Trump Will Stop UN Funding If He Doesn't Get His Way Over Jerusalem Vote, Nikki Haley Warns

U.N. Ambassador Nikki Haley said the U.S. will remember being singled out for criticism by the United Nations, and threatened on Thursday to cut U.S. funding to the U.N. if members adopt a resolution condemning Trump's decision to recognize Jerusalem as the capital of Israel.

"The United States is by far the single largest contributor to the UN... We'll be honest with you, when we make generous contributions to the UN, we also have a legitimate expectation that our goodwill is recognize and respected,” Haley said Thursday, shortly before member states are expected to vote.

Related: Trump will be taught a lesson for UN threats 

The U.N. General Assembly will hold an emergency session Thursday on whether to adopt a resolution condemning Trump’s decision about Jerusalem. The motion, which is mostly symbolic and does not carry legal weight, is expected to pass by a large margin.

Recipients of U.S. aid such as Egypt and Iraq are expected to vote for the motion, as are U.S. allies like Jordan and Turkey. 

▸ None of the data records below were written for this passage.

(** A run request for a [v8] workload signed by another issuer, and the
    listener's surroundings: the cache takes everything, the pool hands
    out what it holds, the deploy goes through. *)
Definition run_request : controlapi.RunRequest :=
  controlapi.mkRunRequest None (Some "v8") [] (mkClaims "" "").
Definition run_claims : Claims := mkClaims "echo" "issuerB".
Definition run_msg : Msg :=
  mkMsg "$NEX.RUN.default.NODE1" "_INBOX.5" None (Sample.bytes "{}").
Definition cache (r : controlapi.RunRequest) : M World (option error) := mret None.
Definition take : M World (nat + error) :=
  p ← pool_receive;
  match p with
  | Some p => mret (inl p)
  | None => mret (inr (errors_New "no warm VM"))
  end.
Definition deploy (p : nat) (name ns : string) (r : controlapi.RunRequest)
  : M World (option error) := mret None.
Definition run_raw (t : string) (r : controlapi.RunResponse) : Bytes + error :=
  inl (Sample.bytes (controlapi.MachineId r)).

(** A node without tracing: the propagator has nothing to inject. *)
Definition env_untraced : Env :=
  mkEnv
    (SupportsTriggerSubjects Sample.env_ok)
    (json_Marshal_DeployRequest Sample.env_ok)
    (json_Unmarshal_DeployResponse Sample.env_ok)
    (json_Unmarshal_HandshakeRequest Sample.env_ok)
    (json_Marshal_HandshakeResponse Sample.env_ok)
    (ncInternal_Status Sample.env_ok)
    (Request Sample.env_ok)
    (Subscribe Sample.env_ok)
    (Drain Sample.env_ok)
    (Respond Sample.env_ok)
    (tracer_Start Sample.env_ok)
    (fun _ => [])
    (ParseInt Sample.env_ok)
    (Validate Sample.env_ok)
    (hostServices_init Sample.env_ok)
    (DefaultRunloopSleepTimeoutMillis Sample.env_ok)
    (runloopSleepInterval Sample.env_ok)
    (json_Unmarshal_StopRequest Sample.env_ok)
    (StopRequest_Validate Sample.env_ok)
    (StopResponseType Sample.env_ok).

(** The agent's reply is no JSON. *)
Definition env_garbled : Env :=
  Sample.env Sample.ack (fun _ => false)
    (inr (errors_New "unexpected end of JSON input")).

End More.

(** * Properties *)

(** ** Running the monad *)

Section Run.
Context {S : Type}.

Lemma run_bind {A B} (c : M S A) (k : A -> M S B) s :
  (c ≫= k) s = match c s with
               | (s', Ret a) => k a s'
               | (s', Panic why) => (s', Panic why)
               | (s', Blocked on) => (s', Blocked on)
               end.
Proof. reflexivity. Qed.

Lemma run_ret {A} (a : A) (s : S) : mret (M := M S) a s = (s, Ret a).
Proof. reflexivity. Qed.

Lemma run_get (s : S) : get s = (s, Ret s).
Proof. reflexivity. Qed.

Lemma run_modify (f : S -> S) s : modify f s = (f s, Ret tt).
Proof. reflexivity. Qed.

Lemma run_panic {A} why (s : S) : panic (A := A) why s = (s, Panic why).
Proof. reflexivity. Qed.

Lemma run_block {A} on (s : S) : block (A := A) on s = (s, Blocked on).
Proof. reflexivity. Qed.

Lemma run_deref {A} (o : option A) (s : S) :
  deref o s = match o with
              | Some a => (s, Ret a)
              | None => (s, Panic "invalid memory address or nil pointer dereference")
              end.
Proof. destruct o; reflexivity. Qed.
End Run.

Lemma run_emit e w : emit e w = (set_trace (fun t => t ++ [e]) w, Ret tt).
Proof. reflexivity. Qed.

Lemma run_log l m f w :
  log l m f w = (set_trace (fun t => t ++ [EvLog l m f]) w, Ret tt).
Proof. reflexivity. Qed.

Lemma run_counter_Add i n o w :
  counter_Add i n o w
  = (set_metrics (fun ms => ms ++ [mkMeasure i n (merge_attrs o)]) w, Ret tt).
Proof. reflexivity. Qed.

Lemma run_load p w :
  load p w = match heap w !! p with
             | Some vm => (w, Ret vm)
             | None => (w, Panic "invalid memory address or nil pointer dereference")
             end.
Proof. unfold load. rewrite run_bind, run_get. by destruct (heap w !! p). Qed.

In response, both Trump and Haley have said that he will be watching the votes and making a list of those that voted against the U.S., and that they will take retaliatory measures. Haley also suggested that the U.S. could stop funding the U.N. altogether. 

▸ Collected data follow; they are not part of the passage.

Lemma suppressed_score_frozen_witness :
  let st := mkCollectState [0%Z] [3 # 5; 1 # 1]%Q [false; false] in
  acc_bit (remv_ (collect_upto LINEAR [0; 1] [[2%Z]; [0%Z]]
                    [[1; 1 # 5]; [1; 1]]%Q (1 # 2) 1 st)) 1 = true
  /\ rd (scores_ (collect_upto LINEAR [0; 1] [[2%Z]; [0%Z]]
                    [[1; 1 # 5]; [1; 1]]%Q (1 # 2) 2 st)) 1
     = rd (scores_ (collect_upto LINEAR [0; 1] [[2%Z]; [0%Z]]
                      [[1; 1 # 5]; [1; 1]]%Q (1 # 2) 1 st)) 1.
Proof.
  split; [reflexivity |].
  apply (suppressed_score_frozen LINEAR [0; 1] [[2%Z]; [0%Z]]
           [[1; 1 # 5]; [1; 1]]%Q (1 # 2)
           (mkCollectState [0%Z] [3 # 5; 1 # 1]%Q [false; false]) 1 2 1).
  - lia.
  - reflexivity.
Defined.

Lemma decision_final_at_own_round_witness :
  acc_bit (remv_ (reduction_upto Example.iou Example.pow Example.exp BOX HARD
                    [Example.A; Example.B; Example.C] [0; 2; 1]
                    [9 # 10; 5 # 10; 8 # 10]%Q (1 # 2) 0 1 3)) 2
  = acc_bit (remv_ (reduction_upto Example.iou Example.pow Example.exp BOX HARD
                      [Example.A; Example.B; Example.C] [0; 2; 1]
                      [9 # 10; 5 # 10; 8 # 10]%Q (1 # 2) 0 1 2)) 2.
Proof.
  apply (decision_final_at_own_round Example.iou Example.pow Example.exp BOX
           HARD [Example.A; Example.B; Example.C] [0; 2; 1]
           [9 # 10; 5 # 10; 8 # 10]%Q (1 # 2) 0 1 2 3).
  lia.
Defined.

Lemma hard_flag_greedy_witness :
  let boxes := [Example.A; Example.B; Example.C] in
  let scores := [9 # 10; 5 # 10; 8 # 10]%Q in
  let F :=
    nms2d_cuda Example.iou Example.pow Example.exp BOX HARD boxes scores
      (1 # 2) 0 1 in
  rd F (rd (argsort (scores_masked scores 0)) 2) = true
  /\ (rd F (rd (argsort (scores_masked scores 0)) 2) = true
      <-> exists i, i < 2
            /\ rd F (rd (argsort (scores_masked scores 0)) i) = false
            /\ (1 # 2 < Example.iou BOX
                          (sorted_box (boxes_masked boxes scores 0)
                             (argsort (scores_masked scores 0)) i)
                          (sorted_box (boxes_masked boxes scores 0)
                             (argsort (scores_masked scores 0)) 2%nat))%Q).
Proof.
  split; [reflexivity |].
  apply (hard_flag_greedy Example.iou Example.pow Example.exp BOX HARD
           [Example.A; Example.B; Example.C] [9 # 10; 5 # 10; 8 # 10]%Q
           (1 # 2) 0 1 2).
  - reflexivity.
  - reflexivity.
  - vm_compute. lia.
Defined.

Lemma hard_decision_ignores_later_shapes_witness :
  acc_bit (remv_ (reduction_upto Example.iou Example.pow Example.exp BOX HARD
                    [Example.A; Example.B; Example.C] [0; 2; 1]
                    [9 # 10; 5 # 10; 8 # 10]%Q (1 # 2) 0 1 3)) 1
  = acc_bit (remv_ (reduction_upto Example.iou Example.pow Example.exp BOX HARD
                      [Example.A; Example.C] [0; 1] [9 # 10; 8 # 10]%Q
                      (1 # 2) 0 1 2)) 1.
Proof.
  apply (hard_decision_ignores_later_shapes Example.iou Example.pow
           Example.exp BOX HARD [Example.A; Example.B; Example.C]
           [Example.A; Example.C] [0; 2; 1] [0; 1]
           [9 # 10; 5 # 10; 8 # 10]%Q [9 # 10; 8 # 10]%Q (1 # 2) 0 1 1).
  - reflexivity.
  - intros i j Hj. unfold overlap. cbn [length].
    destruct j as [| [| j]]; [| | lia].
    + by rewrite !bool_decide_eq_false_2 by lia.
    + destruct i as [| i]; [reflexivity |].
      by rewrite !bool_decide_eq_false_2 by lia.
Defined.

Lemma top_shape_never_suppressed_witness :
  rd (nms2d_cuda Example.iou Example.pow Example.exp BOX LINEAR
        [Example.B; Example.A] [3 # 5; 1]%Q (1 # 2) (1 # 2) 1)
     (rd (argsort (scores_masked [3 # 5; 1]%Q (1 # 2))) 0)
  = false.
Proof.
  apply (top_shape_never_suppressed Example.iou Example.pow Example.exp BOX
           LINEAR [Example.B; Example.A] [3 # 5; 1]%Q (1 # 2) (1 # 2) 1).
  - reflexivity.
  - vm_compute. lia.
Defined.

Lemma no_overlap_changes_nothing_witness :
  let R :=
    nms2d_cuda_run Example.iou Example.pow Example.exp BOX LINEAR
      [Example.A; Example.C] [9 # 10; 8 # 10]%Q (1 # 2) 0 1 in
  scores_ R = scores_masked [9 # 10; 8 # 10]%Q 0
  /\ suppressed_ R
     = replicate
         (length (boxes_masked [Example.A; Example.C] [9 # 10; 8 # 10]%Q 0))
         false
  /\ forall q, acc_bit (remv_ R) q = false.
Proof.
  apply (no_overlap_changes_nothing Example.iou Example.pow Example.exp BOX
           LINEAR [Example.A; Example.C] [9 # 10; 8 # 10]%Q (1 # 2) 0 1).
  intros i j Hij.
  assert (length (boxes_masked [Example.A; Example.C] [9 # 10; 8 # 10]%Q 0) = 2)
    as Hl by reflexivity.
  rewrite Hl in Hij.
  assert (i = 0) as -> by lia. assert (j = 1) as -> by lia.
  by vm_compute.
Defined.

Lemma no_survivor_empty_output_witness :
  nms2d_cuda Example.iou Example.pow Example.exp BOX HARD
    [Example.A; Example.B] [1 # 10; 1 # 2]%Q (1 # 2) (1 # 2) 1
  = [].
Proof.
  apply (no_survivor_empty_output Example.iou Example.pow Example.exp BOX HARD
           [Example.A; Example.B] [1 # 10; 1 # 2]%Q (1 # 2) (1 # 2) 1).
  intros s Hs. rewrite !elem_of_cons in Hs.
  destruct Hs as [-> | [-> | Hs]]; [by vm_compute | by vm_compute |].
  by apply not_elem_of_nil in Hs.
Defined.

Lemma overlap_bits_antitone_in_threshold_witness :
  let boxes := [Example.A; Example.B; Example.C] in
  let order := [0; 2; 1] in
  (1 # 4 <= 1 # 2)%Q
  /\ test_bit
       (get2 (mask_ (pairwise_phase Example.iou Example.pow Example.exp BOX
                       HARD boxes order (1 # 2) 1)) 0 0) 2 = true
  /\ test_bit
       (get2 (mask_ (pairwise_phase Example.iou Example.pow Example.exp BOX
                       HARD boxes order (1 # 4) 1)) 0 0) 2 = true.
Proof.
  split; [by vm_compute |]. split; [reflexivity |].
  apply (overlap_bits_antitone_in_threshold Example.iou Example.pow
           Example.exp BOX HARD [Example.A; Example.B; Example.C] [0; 2; 1]
           (1 # 4) (1 # 2) 1 0 0 2).
  - by vm_compute.
  - reflexivity.
Defined.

The U.N. is funded by its 193 member countries, and the contribution of each member is determined based on an assessment of its economic prowress. The U.S. currently contributes the largest amount, or around 22 percent of the U.N. budget.

Haley circulated a letter to members of the U.N urging them not to vote for the motion.

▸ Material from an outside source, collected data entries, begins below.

Lemma dict_get_app d1 d2 k :
  dict_get (d1 ++ d2) k =
  match dict_get d1 k with Some v => Some v | None => dict_get d2 k end.
Proof.
  induction d1 as [|[k0 v0] d1 IH]; simpl; [done|].
  by destruct (String.eqb k0 k).
Qed.

Lemma dict_get_None d k : dict_get d k = None <-> k ∉ keys d.
Proof.
  induction d as [|[k0 v0] d IH]; simpl.
  - split; [intros _; apply not_elem_of_nil|done].
  - rewrite not_elem_of_cons. destruct (String.eqb_spec k0 k) as [->|Hne].
    + split; [done|]. by intros [].
    + rewrite IH. split; [by split|by intros []].
Qed.

Lemma dict_get_Some_elem d k v : dict_get d k = Some v -> (k, v) ∈ d.
Proof.
  induction d as [|[k0 v0] d IH]; simpl; [done|].
  destruct (String.eqb_spec k0 k) as [->|Hne].
  - intros [= ->]. apply list_elem_of_here.
  - intros H. apply list_elem_of_further. by apply IH.
Qed.

Lemma dict_get_NoDup d k v : NoDup (keys d) -> (k, v) ∈ d -> dict_get d k = Some v.
Proof.
  induction d as [|[k0 v0] d IH]; simpl.
  - intros _ H. by apply elem_of_nil in H.
  - rewrite NoDup_cons. intros [Hk0 Hnd]. rewrite elem_of_cons.
    intros [[= -> ->]|Hin].
    + by rewrite String.eqb_refl.
    + destruct (String.eqb_spec k0 k) as [->|Hne]; [|by apply IH].
      exfalso. apply Hk0. apply list_elem_of_fmap. by exists (k, v).
Qed.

“The President will be watching this vote carefully and has requested I report back on those countries who voted against us,” the letter reads.

Trump announced in early December that the U.S. recognizes Jerusalem as Israel's capital, and said his administration plans to move the U.S. embassy from Tel Aviv to Jerusalem eventually. 

Jerusalem’s status is controversial because it is at the center of Israel's conflict with the Palestinians over whether the Palestinians will get their own state. The eastern half of the city has been envisioned as the future capital of a Palestinian state if a two-state solution is reached.

Leaders across the Middle East have said Trump’s announcement put an end to any chance of a peace agreement by giving Israel what it wanted without asking for anything in return, and they have called for East Jerusalem to be recognized as the capital of a Palestinian state.

The Trump administration insists that a peace agreement can be reached despite the controversial announcement, and that the U.S. has the right to put its embassy in the location of its choice.

“The President clearly voice support for a two-state solution if that’s what the parties agree to, and he reaffirmed the U.S. commitment to peace,” Haley’s letter to U.N. members reads.

“I know that many in the General Assembly are also committed to the cause of peace, and I ask that you consider whether a GA resolution contributes to that cause or fuels the heated rhetoric and violence.”